=== What to do ===
Restate word for word the lines of the entries below, starting with the line that holds "and the open" and ending with the line that holds "#[export] Instance JsonWebEncryptionAlg_eq_dec", and no others.

**** Records supplied ****

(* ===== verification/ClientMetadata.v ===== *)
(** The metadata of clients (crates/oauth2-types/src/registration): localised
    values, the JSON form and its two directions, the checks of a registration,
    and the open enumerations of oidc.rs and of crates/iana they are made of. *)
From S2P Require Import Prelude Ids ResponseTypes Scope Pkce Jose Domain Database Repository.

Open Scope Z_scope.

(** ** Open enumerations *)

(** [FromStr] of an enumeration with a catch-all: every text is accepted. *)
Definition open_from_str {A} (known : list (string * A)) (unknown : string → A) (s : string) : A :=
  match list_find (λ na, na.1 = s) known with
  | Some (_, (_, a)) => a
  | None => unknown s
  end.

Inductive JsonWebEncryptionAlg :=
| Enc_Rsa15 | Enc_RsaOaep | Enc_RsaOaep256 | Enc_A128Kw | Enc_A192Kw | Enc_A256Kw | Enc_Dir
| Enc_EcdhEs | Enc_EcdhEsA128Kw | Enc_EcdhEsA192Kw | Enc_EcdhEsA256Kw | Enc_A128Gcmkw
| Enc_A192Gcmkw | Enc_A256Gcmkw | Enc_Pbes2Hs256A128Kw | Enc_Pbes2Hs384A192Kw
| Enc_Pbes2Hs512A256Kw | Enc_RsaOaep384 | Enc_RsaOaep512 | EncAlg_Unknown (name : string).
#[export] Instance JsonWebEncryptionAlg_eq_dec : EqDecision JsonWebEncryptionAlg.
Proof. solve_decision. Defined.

****

=== Solved exercise ===
    and the open enumerations of oidc.rs and of crates/iana they are made of. *)
From S2P Require Import Prelude Ids ResponseTypes Scope Pkce Jose Domain Database Repository.

Open Scope Z_scope.

(** ** Open enumerations *)

(** [FromStr] of an enumeration with a catch-all: every text is accepted. *)
Definition open_from_str {A} (known : list (string * A)) (unknown : string → A) (s : string) : A :=
  match list_find (λ na, na.1 = s) known with
  | Some (_, (_, a)) => a
  | None => unknown s
  end.

Inductive JsonWebEncryptionAlg :=
| Enc_Rsa15 | Enc_RsaOaep | Enc_RsaOaep256 | Enc_A128Kw | Enc_A192Kw | Enc_A256Kw | Enc_Dir
| Enc_EcdhEs | Enc_EcdhEsA128Kw | Enc_EcdhEsA192Kw | Enc_EcdhEsA256Kw | Enc_A128Gcmkw
| Enc_A192Gcmkw | Enc_A256Gcmkw | Enc_Pbes2Hs256A128Kw | Enc_Pbes2Hs384A192Kw
| Enc_Pbes2Hs512A256Kw | Enc_RsaOaep384 | Enc_RsaOaep512 | EncAlg_Unknown (name : string).
#[export] Instance JsonWebEncryptionAlg_eq_dec : EqDecision JsonWebEncryptionAlg.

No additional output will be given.